Lune de guerre par Thierry Bellefroid
« Lune de guerre », par Van Hamme et Hermann, dans la collection « Aire Libre » des éditions Dupuis.
Dupuis crée l'événement dès les premiers jours de 2000 avec un one-shot réunissant deux des plus grandes stars de la BD francophone actuelle. Le résultat est réussi et séduira sans doute bon nombre de lecteurs, ce qui permettra au passage d'asseoir plus encore la notoriété de la collection Aire Libre.

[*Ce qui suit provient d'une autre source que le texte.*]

(* ===== verification/Users.v ===== *)
(** * Users

    src/crates/corevpn-core/src/user.rs: user ids, roles, users, the trait
    [UserStore] and the store in memory.  A store is a state with operations on
    it; a client is proved against the laws of the trait ([UserStoreLaws]), which
    the store in memory satisfies.  Readings of the clock and random ids are
    arguments. *)
From S2P Require Import Prelude Errors Text Network CoreSession Addr.
Local Open Scope Z_scope.

Section UserIds.
Context {UC : Unicode}.
Definition UserId_new (id : str) : str := id.
Definition UserId_from_email (email : str) : str := to_lowercase email.
Definition UserId_random (uuid : str) : str := uuid.
Definition UserId_as_str (id : str) : str := id.
End UserIds.

Inductive UserRole := Admin | RoleUser | Limited | ReadOnly | CustomRole (name : str).
#[export] Instance UserRole_eq_dec : EqDecision UserRole.
Proof. solve_decision. Defined.
Definition UserRole_default : UserRole := RoleUser.

Section Users.
Context {Ch : Chrono} {UC : Unicode} {N4 N6 : Type}.

Record User := mkUser {
  us_id : str;
  us_email : option str;
  us_name : option str;
  us_role : UserRole;
  us_enabled : bool;
  us_oauth_provider : option str;
  us_oauth_subject : option str;
  us_groups : list str;
  us_static_ip : option VpnAddress;
  us_custom_routes : list (@Route N4 N6);
  us_max_sessions : Z;
  us_created_at : DateTime;
  us_last_login : option DateTime;
  us_expires_at : option DateTime;
  us_metadata : gmap str str;
}.

Definition User_new (now : DateTime) (id : str) : User :=
  mkUser id None None UserRole_default true None None [] None [] 3 now None None ∅.

(** The clock is read for the creation and for the login. *)
Definition User_from_oauth (now login : DateTime) (provider subject : str) (email name : option str) (groups : list str) :
    User :=
  let id := match email with Some e => UserId_from_email e | None => UserId_new (provider ++ lit ":" ++ subject) end in
  mkUser id email name RoleUser true (Some provider) (Some subject) groups None [] 3 now (Some login) None ∅.

Definition User_is_expired (now : DateTime) (u : User) : bool :=
  match us_expires_at u with Some exp => dt_gt now exp | None => false end.
Definition User_can_connect (now : DateTime) (u : User) : bool := us_enabled u && negb (User_is_expired now u).
Definition User_in_group (group : str) (u : User) : bool := existsb (fun g => bool_decide (g = group)) (us_groups u).
Definition User_is_admin (u : User) : bool := match us_role u with Admin => true | _ => false end.
Definition us_set_groups (groups : list str) (u : User) : User :=
  mkUser (us_id u) (us_email u) (us_name u) (us_role u) (us_enabled u) (us_oauth_provider u) (us_oauth_subject u) groups
    (us_static_ip u) (us_custom_routes u) (us_max_sessions u) (us_created_at u) (us_last_login u) (us_expires_at u)
    (us_metadata u).
Definition User_record_login (now : DateTime) (u : User) : User :=
  mkUser (us_id u) (us_email u) (us_name u) (us_role u) (us_enabled u) (us_oauth_provider u) (us_oauth_subject u)
    (us_groups u) (us_static_ip u) (us_custom_routes u) (us_max_sessions u) (us_created_at u) (Some now)
    (us_expires_at u) (us_metadata u).
Definition User_with_email (email : str) (u : User) : User :=
  mkUser (us_id u) (Some email) (us_name u) (us_role u) (us_enabled u) (us_oauth_provider u) (us_oauth_subject u)
    (us_groups u) (us_static_ip u) (us_custom_routes u) (us_max_sessions u) (us_created_at u) (us_last_login u)
    (us_expires_at u) (us_metadata u).
Definition User_with_name (name : str) (u : User) : User :=
  mkUser (us_id u) (us_email u) (Some name) (us_role u) (us_enabled u) (us_oauth_provider u) (us_oauth_subject u)
    (us_groups u) (us_static_ip u) (us_custom_routes u) (us_max_sessions u) (us_created_at u) (us_last_login u)
    (us_expires_at u) (us_metadata u).
Definition User_with_role (role : UserRole) (u : User) : User :=
  mkUser (us_id u) (us_email u) (us_name u) role (us_enabled u) (us_oauth_provider u) (us_oauth_subject u)
    (us_groups u) (us_static_ip u) (us_custom_routes u) (us_max_sessions u) (us_created_at u) (us_last_login u)
    (us_expires_at u) (us_metadata u).
Definition User_add_group (group : str) (u : User) : User :=
  if User_in_group group u then u else us_set_groups (us_groups u ++ [group]) u.
Definition User_remove_group (group : str) (u : User) : User :=
  us_set_groups (filter (fun g => g <> group) (us_groups u)) u.

(** ** The trait *)
Class UserStore (S : Type) := {
  get_user : str -> S -> option User;
  get_user_by_email : str -> S -> option User;
  get_user_by_oauth : str -> str -> S -> option User;
  upsert_user : User -> M S CoreError unit;
  delete_user : str -> M S CoreError unit;
  list_users : S -> list User;
  get_users_in_group : str -> S -> list User;
}.

(** ** The store in memory *)
Record MemoryUserStore := mkUserStore { mu_users : gmap str User }.
Definition MemoryUserStore_new : MemoryUserStore := mkUserStore ∅.

(** [users.values()], in the order of [map_to_list]. *)
Definition mu_values (s : MemoryUserStore) : list User := snd <$> map_to_list (mu_users s).

Definition MemoryUserStore_get_user (id : str) (s : MemoryUserStore) : option User := mu_users s !! id.
Definition MemoryUserStore_get_user_by_email (email : str) (s : MemoryUserStore) : option User :=
  List.find (fun u => bool_decide (to_lowercase <$> us_email u = Some (to_lowercase email))) (mu_values s).
Definition MemoryUserStore_get_user_by_oauth (provider subject : str) (s : MemoryUserStore) : option User :=
  List.find (fun u => bool_decide (us_oauth_provider u = Some provider) && bool_decide (us_oauth_subject u = Some subject))
    (mu_values s).
Definition MemoryUserStore_upsert_user (user : User) : M MemoryUserStore CoreError unit :=
  modify (fun s => mkUserStore (<[us_id user := user]> (mu_users s))).
Definition MemoryUserStore_delete_user (id : str) : M MemoryUserStore CoreError unit :=
  modify (fun s => mkUserStore (delete id (mu_users s))).
Definition MemoryUserStore_list_users (s : MemoryUserStore) : list User := mu_values s.
Definition MemoryUserStore_get_users_in_group (group : str) (s : MemoryUserStore) : list User :=
  filter (fun u => User_in_group group u = true) (mu_values s).

#[export] Instance memory_user_store : UserStore MemoryUserStore := {|
  get_user := MemoryUserStore_get_user;
  get_user_by_email := MemoryUserStore_get_user_by_email;
  get_user_by_oauth := MemoryUserStore_get_user_by_oauth;
  upsert_user := MemoryUserStore_upsert_user;
  delete_user := MemoryUserStore_delete_user;
  list_users := MemoryUserStore_list_users;
  get_users_in_group := MemoryUserStore_get_users_in_group;
|}.
End Users.

(** ** What a store promises *)
Section Laws.
Context {Ch : Chrono} {UC : Unicode} {N4 N6 : Type}.
Implicit Types u : (@User Ch N4 N6).

Definition has_email_of (email : str) u : Prop := to_lowercase <$> us_email u = Some (to_lowercase email).
Definition has_oauth_of (provider subject : str) u : Prop :=
  us_oauth_provider u = Some provider /\ us_oauth_subject u = Some subject.

(** A lookup by an attribute finds a user that has it, if there is one. *)
Definition finds (P : (@User Ch N4 N6) -> Prop) (users : list (@User Ch N4 N6)) (r : option (@User Ch N4 N6)) : Prop :=
  match r with Some u => u ∈ users /\ P u | None => Forall (fun u => ~ P u) users end.

Class UserStoreLaws (S : Type) `{US : !UserStore (Ch := Ch) (N4 := N4) (N6 := N6) S} (ok : S -> Prop) : Prop := {
  upsert_law u s : ok s -> exists s', upsert_user u s = (s', Ok tt) /\ ok s' /\
    forall id, get_user id s' = if decide (us_id u = id) then Some u else get_user id s;
  delete_law id s : ok s -> exists s', delete_user id s = (s', Ok tt) /\ ok s' /\
    forall id', get_user id' s' = if decide (id = id') then None else get_user id' s;
  list_law s u : ok s -> u ∈ list_users s <-> get_user (us_id u) s = Some u;
  get_law s id u : ok s -> get_user id s = Some u -> us_id u = id;
  email_law s email : ok s -> finds (has_email_of email) (list_users s) (get_user_by_email email s);
  oauth_law s p q : ok s -> finds (has_oauth_of p q) (list_users s) (get_user_by_oauth p q s);
  group_law s g u : ok s -> u ∈ get_users_in_group g s <-> u ∈ list_users s /\ g ∈ us_groups u;
}.

(** The specification: the latest of the calls that concern an id. *)
Inductive StoreCall := Upsert (u : (@User Ch N4 N6)) | Delete (id : str).
Definition spec_step (id : str) (o : option (@User Ch N4 N6)) (c : StoreCall) : option (@User Ch N4 N6) :=
  match c with
  | Upsert u => if decide (us_id u = id) then Some u else o
  | Delete i => if decide (i = id) then None else o
  end.
Definition spec_user (cs : list StoreCall) (id : str) : option (@User Ch N4 N6) := foldl (spec_step id) None cs.
Definition is_user (cs : list StoreCall) u : Prop := spec_user cs (us_id u) = Some u.

Section Store.
Context {S : Type} `{US : !UserStore (Ch := Ch) (N4 := N4) (N6 := N6) S} {ok : S -> Prop} `{UL : !UserStoreLaws S ok}.

Definition store_call (c : StoreCall) : M S CoreError unit :=
  match c with Upsert u => upsert_user u | Delete id => delete_user id end.
Definition store_after (s : S) (cs : list StoreCall) : S := foldl (fun s c => fst (store_call c s)) s cs.

Lemma store_call_law c s : ok s -> ok (fst (store_call c s)) /\
  forall id, get_user id (fst (store_call c s)) = spec_step id (get_user id s) c.
Proof.
  intros Hs. destruct c as [u|i]; cbn [store_call spec_step].
  - destruct (upsert_law u s Hs) as (s' & -> & Hs' & Hg). split; [done|]. intros id. by rewrite Hg.
  - destruct (delete_law i s Hs) as (s' & -> & Hs' & Hg). split; [done|]. intros id. by rewrite Hg.
Qed.

Lemma store_after_law s cs : ok s -> ok (store_after s cs) /\
  forall id, get_user id (store_after s cs) = foldl (spec_step id) (get_user id s) cs.
Proof.
  revert s. induction cs as [|c cs IH]; intros s Hs; [done|]. cbn [store_after foldl].
  destruct (store_call_law c s Hs) as [Hs' Hg]. destruct (IH _ Hs') as [H1 H2]. split; [done|].
  intros id. rewrite <- Hg. apply H2.
Qed.

(** A store that satisfies the laws answers as the specification does. *)
Lemma store_refines s0 cs : ok s0 -> (forall id, get_user id s0 = None) ->
  let s := store_after s0 cs in
  (forall id, get_user id s = spec_user cs id) /\
  (forall u, u ∈ list_users s <-> is_user cs u) /\
  (forall email, match get_user_by_email email s with
                 | Some u => is_user cs u /\ has_email_of email u
                 | None => forall u, is_user cs u -> ~ has_email_of email u end) /\
  (forall p q, match get_user_by_oauth p q s with
               | Some u => is_user cs u /\ has_oauth_of p q u
               | None => forall u, is_user cs u -> ~ has_oauth_of p q u end) /\
  (forall g u, u ∈ get_users_in_group g s <-> is_user cs u /\ g ∈ us_groups u).
Proof.
  intros H0 Hempty s. destruct (store_after_law s0 cs H0) as [Hok Hg]. fold s in Hok, Hg.
  assert (forall id, get_user id s = spec_user cs id) as Hspec.
  { intros id. rewrite Hg, Hempty. done. }
  assert (forall u, u ∈ list_users s <-> is_user cs u) as Hlist.
  { intros u. rewrite list_law by done. by rewrite Hspec. }
  assert (forall P r, finds P (list_users s) r -> match r with
    | Some u => is_user cs u /\ P u | None => forall u, is_user cs u -> ~ P u end) as Hfind.
  { intros P [u|]; cbn [finds]; [rewrite Hlist; done|]. intros HF u Hu. rewrite Forall_forall in HF. by apply HF, Hlist. }
  split_and!; [done|done|intros; by apply Hfind, email_law|intros; by apply Hfind, oauth_law|].
  intros g u. by rewrite group_law, Hlist.
Qed.
End Store.

(** ** The store in memory keeps the promise *)
Definition keyed (s : (@MemoryUserStore Ch N4 N6)) : Prop := map_Forall (fun id u => us_id u = id) (mu_users s).

Lemma values_iff s u : keyed s -> u ∈ mu_values s <-> mu_users s !! us_id u = Some u.
Proof.
  intros Hs. unfold mu_values. rewrite list_elem_of_fmap. split.
  - intros ([id x] & -> & H%elem_of_map_to_list). cbn in *. by rewrite (Hs id x H).
  - intros H. exists (us_id u, u). split; [done|]. by apply elem_of_map_to_list.
Qed.

Lemma find_finds (P : (@User Ch N4 N6) -> Prop) (f : (@User Ch N4 N6) -> bool) us :
  (forall u, f u = true <-> P u) -> finds P us (List.find f us).
Proof.
  intros Hf. unfold finds. destruct (List.find f us) as [u|] eqn:Hu.
  - apply List.find_some in Hu as [Hin Hu]. split; [by apply list_elem_of_In|by apply Hf].
  - apply Forall_forall. intros u Hin Hp. apply list_elem_of_In in Hin. apply Hf in Hp.
    by rewrite (List.find_none _ _ Hu u Hin) in Hp.
Qed.

#[export] Instance memory_user_store_laws : UserStoreLaws (@MemoryUserStore Ch N4 N6) keyed.
Proof.
  split.
  - intros u s Hs. eexists. split_and!; [done|by apply map_Forall_insert_2|]. intros id. cbn.
    case_decide; subst; [apply lookup_insert_eq|by apply lookup_insert_ne].
  - intros id s Hs. eexists. split_and!; [done|by apply map_Forall_delete|]. intros id'. cbn.
    case_decide; subst; [apply lookup_delete_eq|by apply lookup_delete_ne].
  - intros s u Hs. by apply values_iff.
  - intros s id u Hs Hu. by apply (Hs id u).
  - intros s email Hs. apply find_finds. intros u. apply bool_decide_eq_true.
  - intros s p q Hs. apply find_finds. intros u. by rewrite andb_true_iff, !bool_decide_eq_true.
  - intros s g u Hs. cbn. unfold MemoryUserStore_get_users_in_group. rewrite list_elem_of_filter.
    unfold User_in_group. rewrite existsb_exists. setoid_rewrite bool_decide_eq_true. setoid_rewrite <- list_elem_of_In.
    naive_solver.
Qed.

(** C31 The store in memory is a map from ids to users: after every sequence of
    upserts and deletions each lookup (by id, by e-mail address in any case, by
    OAuth identity, the list, the members of a group) answers from exactly the
    users that were last upserted under their id and not deleted since. *)
Theorem memory_store_refines_history (cs : list StoreCall) :
  let s := store_after (US := memory_user_store) MemoryUserStore_new cs in
  (forall id, MemoryUserStore_get_user id s = spec_user cs id) /\
  (forall u, u ∈ MemoryUserStore_list_users s <-> is_user cs u) /\
  (forall email, match MemoryUserStore_get_user_by_email email s with
                 | Some u => is_user cs u /\ has_email_of email u
                 | None => forall u, is_user cs u -> ~ has_email_of email u end) /\
  (forall p q, match MemoryUserStore_get_user_by_oauth p q s with
               | Some u => is_user cs u /\ has_oauth_of p q u
               | None => forall u, is_user cs u -> ~ has_oauth_of p q u end) /\
  (forall g u, u ∈ MemoryUserStore_get_users_in_group g s <-> is_user cs u /\ g ∈ us_groups u).
Proof.
  refine (store_refines (US := memory_user_store) (UL := memory_user_store_laws) MemoryUserStore_new cs _ _).
  - apply map_Forall_empty.
  - intros id. cbn. unfold MemoryUserStore_get_user. cbn. apply lookup_empty.
Qed.

(** Logins with the same e-mail address share one account, whatever their
    provider: storing the later one replaces the earlier one. *)
Lemma oauth_logins_share_account (s : (@MemoryUserStore Ch N4 N6)) t1 l1 t2 l2 p1 q1 p2 q2 e1 e2 n1 n2 g1 g2 :
  to_lowercase e1 = to_lowercase e2 ->
  let u1 := User_from_oauth t1 l1 p1 q1 (Some e1) n1 g1 in
  let u2 := User_from_oauth t2 l2 p2 q2 (Some e2) n2 g2 in
  MemoryUserStore_get_user (us_id u1)
    (fst (MemoryUserStore_upsert_user u2 (fst (MemoryUserStore_upsert_user u1 s)))) = Some u2.
Proof.
  intros He u1 u2. unfold MemoryUserStore_get_user. cbn [MemoryUserStore_upsert_user modify fst mu_users].
  replace (us_id u1) with (us_id u2) by (cbn; unfold UserId_from_email; congruence). apply lookup_insert_eq.
Qed.
End Laws.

« Lune de guerre », c'est du sur-mesure pour Hermann. Plus encore qu'à l'accoutumée, on dirait que Jean Van Hamme a travaillé son scénario pour correspondre à son dessinateur. Résultat, l'histoire sonne comme du Greg de la grande époque, que ce soit dans ses personnages dominateurs à l'allure taurine ou son crescendo tragique. Van Hamme le confesse en avant-propos, « Lune de guerre » doit son origine à une anecdote, glanée il y a une dizaine d'années à un repas mondain. Au cours d'une noce, un différent oppose le père du marié au restaurateur, à qui l'on reproche de servir des tomates crevettes d'une fraîcheur approximative. Le père du marié n'arrivant pas à se mettre d'accord avec le propriétaire du restaurant, se propose d'emmener tout son petit monde déjeuner ailleurs. Voyant son chèque lui échapper, le restaurateur enferme alors la mariée dans les toilettes et refuse de la libérer tant qu'il ne reçoit pas son argent. Dans l'histoire originale, tout le monde revient à table et la journée s'achève sans autre incident. Plus machiavélique, Van Hamme y donne une autre suite. D'abord, il fait séquestrer la belle-mère en plus de la mariée, histoire de provoquer la colère du père du marié et de jouer, plus tard, sur les relations délicates entre les deux femmes. Ensuite, il conçoit un drame particulièrement musclé qui se déroule sur quelques heures à peine, prétexte rêvé à une étude de caractères bien trempés.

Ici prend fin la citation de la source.